Mr. Timpe, age 62, retired in May 2007 after 37 years as an audit partner at Eide Bailly LLP. Since his retirement, Mr. Timpe has assisted start-up companies with their accounting and business solutions. Mr. Timpe currently serves as the Interim Chief Financial Officer at Avera Sacred Heart Hospital, a position he has held since October 2009. Previously he served as the Interim Chief Financial Officer at Sioux Center Community Hospital and Health Center from January 2009 to August 2009.
There are no arrangements or understandings between Mr. Timpe and any other person pursuant to which Mr. Timpe was elected as a director. There are no transactions in which Mr. Timpe has an interest requiring disclosure under Item 404(a) of Regulation S-K.
As a non-employee director, Mr. Timpe is entitled to receive automatic awards of stock options for the purchase of 2,500 shares of common stock per year under our Amended and Restated Equity Incentive Plan. Such awards, which become exercisable in full on the first anniversary of the date of grant, have a ten-year term. In addition, our non-employee directors receive (1) an annual retainer of $10,000, paid quarterly on the first day of each quarter, and (2) $500 per meeting for attending board meetings, committee meetings and the annual meeting of shareholders. Currently, we do not pay a fee to our Chairman for his services as chairman of our board. The Chairmen of our Audit Committee and Compensation Committee each receive an additional annual retainer of $5,000. The Chairman of our Corporate Governance and Nominating Committee receives an additional annual retainer of $2,500.

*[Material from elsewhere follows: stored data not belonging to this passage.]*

Lemma purgeInactive_keeps (now : Z) (m : gmap KnownStakeKey KnownStakeValue)
    (k : KnownStakeKey) (v : KnownStakeValue) :
  m !! k = Some v -> isActive v now = true -> purgeInactive now m !! k = Some v.
Proof.
  intros Hk Hact. unfold purgeInactive.
  apply map_lookup_filter_Some. split; [exact Hk | exact Hact].
Qed.

Lemma purgeInactive_drops (now : Z) (m : gmap KnownStakeKey KnownStakeValue)
    (k : KnownStakeKey) (v : KnownStakeValue) :
  m !! k = Some v -> isActive v now = false -> purgeInactive now m !! k = None.
Proof.
  intros Hk Hact. unfold purgeInactive.
  apply map_lookup_filter_None. right. intros v' Hv'.
  rewrite Hk in Hv'. injection Hv' as <-. simpl. rewrite Hact. discriminate.
Qed.

(** The old-fork rule alone decides the call when it fires. *)
Lemma checkDoS_old_fork_fires e chain header parent now :
  Time parent < wrap64 (now 0%nat - OldForkPeriod) ->
  wrap64 (now 0%nat - OldForkPeriod) < Time (CurrentHeader chain) ->
  checkDoS e chain header parent now = (Some ErrDoSThrottle, e).
Proof.
  intros Hp Hc. unfold checkDoS.
  apply Z.ltb_lt in Hp. apply Z.ltb_lt in Hc. rewrite Hp, Hc. reflexivity.
Qed.


(** Past both rules the call succeeds and the key holds the new value. *)
Lemma checkDoS_records e chain header parent now :
  0 < StakeThrottle ->
  (Time parent <? wrap64 (now 0%nat - OldForkPeriod))
    && (wrap64 (now 0%nat - OldForkPeriod) <? Time (CurrentHeader chain)) = false ->
  match knownStakes e !! (Coinbase header, ParentHash header) with
  | Some prev => isActive prev (now 1%nat) && negb (block prev =? HeaderHash header) = false
  | None => True
  end ->
  exists e',
    checkDoS e chain header parent now = (None, e')
    /\ knownStakes e' !! (Coinbase header, ParentHash header)
       = Some {| block := HeaderHash header; ts := now 1%nat |}.
Proof.
  intros Hpos Hfork Hentry. unfold checkDoS. rewrite Hfork.
  unfold LoadOrStore, Store.
  set (k := (Coinbase header, ParentHash header)) in *.
  set (v := {| block := HeaderHash header; ts := now 1%nat |}).
  assert (Hv : isActive v (now 1%nat) = true)
    by (apply isActive_just_stored; exact Hpos).
  destruct (knownStakes e !! k) as [prev|] eqn:Hk; cbn [andb block].
  - change (block v) with (HeaderHash header). rewrite Hentry.
    destruct (nextKSPurge _ <? _); eexists; (split; [reflexivity |]); simpl.
    + apply purgeInactive_keeps; [apply lookup_insert_eq | exact Hv].
    + apply lookup_insert_eq.
  - destruct (nextKSPurge _ <? _); eexists; (split; [reflexivity |]); simpl.
    + apply purgeInactive_keeps; [apply lookup_insert_eq | exact Hv].
    + apply lookup_insert_eq.
Qed.

(** When the call rejects, the engine is left as it was. *)
Lemma checkDoS_reject_unchanged e chain header parent now err e' :
  checkDoS e chain header parent now = (Some err, e') ->
  err = ErrDoSThrottle /\ e' = e.
Proof.
  unfold checkDoS. destruct (_ && _); [intros [= <- <-]; done |].
  destruct (LoadOrStore _ _ _) as [[prev ok] stakes].
  destruct (ok && _); [intros [= <- <-]; done |].
  destruct (nextKSPurge _ <? _); discriminate.
Qed.

(** A rejection that the old-fork rule did not cause comes from an active
    stored entry naming another block. *)
Lemma checkDoS_reject_cause e chain header parent now err e' :
  (Time parent <? wrap64 (now 0%nat - OldForkPeriod))
    && (wrap64 (now 0%nat - OldForkPeriod) <? Time (CurrentHeader chain)) = false ->
  checkDoS e chain header parent now = (Some err, e') ->
  exists prev,
    knownStakes e !! (Coinbase header, ParentHash header) = Some prev
    /\ wrap64 (now 1%nat - ts prev) < StakeThrottle
    /\ block prev <> HeaderHash header.
Proof.
  intros Hfork. unfold checkDoS. rewrite Hfork. unfold LoadOrStore.
  destruct (knownStakes e !! _) as [prev|] eqn:Hk; cbn [andb].
  - destruct (isActive prev (now 1%nat)) eqn:Hact; cbn [andb block].
    + destruct (block prev =? HeaderHash header) eqn:Heq; cbn [negb].
      * destruct (nextKSPurge _ <? _); discriminate.
      * intros _. exists prev. split; [reflexivity |]. split.
        -- apply isActive_spec. exact Hact.
        -- apply Z.eqb_neq. exact Heq.
    + destruct (nextKSPurge _ <? _); discriminate.
  - destruct (nextKSPurge _ <? _); discriminate.
Qed.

As previously reported, on March 4, 2010, the Company notified the NASDAQ Stock Market (NASDAQ) that the company was in non-compliance with the director independence requirements of NASDAQ Marketplace Rule 5605(b)(1) and the audit committee composition requirements of NASDAQ Marketplace Rule 5605(c)(2)(A) due to an independent directors resignation. As a result of the director appointment described above, the Company has regained compliance with these requirements.
ITEM 8.01 OTHER EVENTS
On March 10, 2010, Eugene E. McGowan, an independent director, was appointed to serve on the companys Audit Committee.
On March 16, 2010, Joel C. Longtin, an independent director, was appointed to serve as the companys Chairman of the Board of Directors.
We are filing herewith a Cautionary Statement pursuant to the Private Securities Litigation Reform Act of 1995 for use as a readily available written document to which reference may be made in connection with forward-looking statements, as defined in such act. Such Cautionary Statement, which appears as Exhibit 99 to this report, is incorporated by reference in response to this Item 8.01.
ITEM 9.01 FINANCIAL STATEMENTS AND EXHIBITS.
See Exhibit Index.
Pursuant to the requirements of the Securities Exchange Act of 1934, the registrant has duly caused this report to be signed on its behalf by the undersigned hereunto duly authorized.
Exhibit 99 Cautionary Statement, dated March 16, 2010.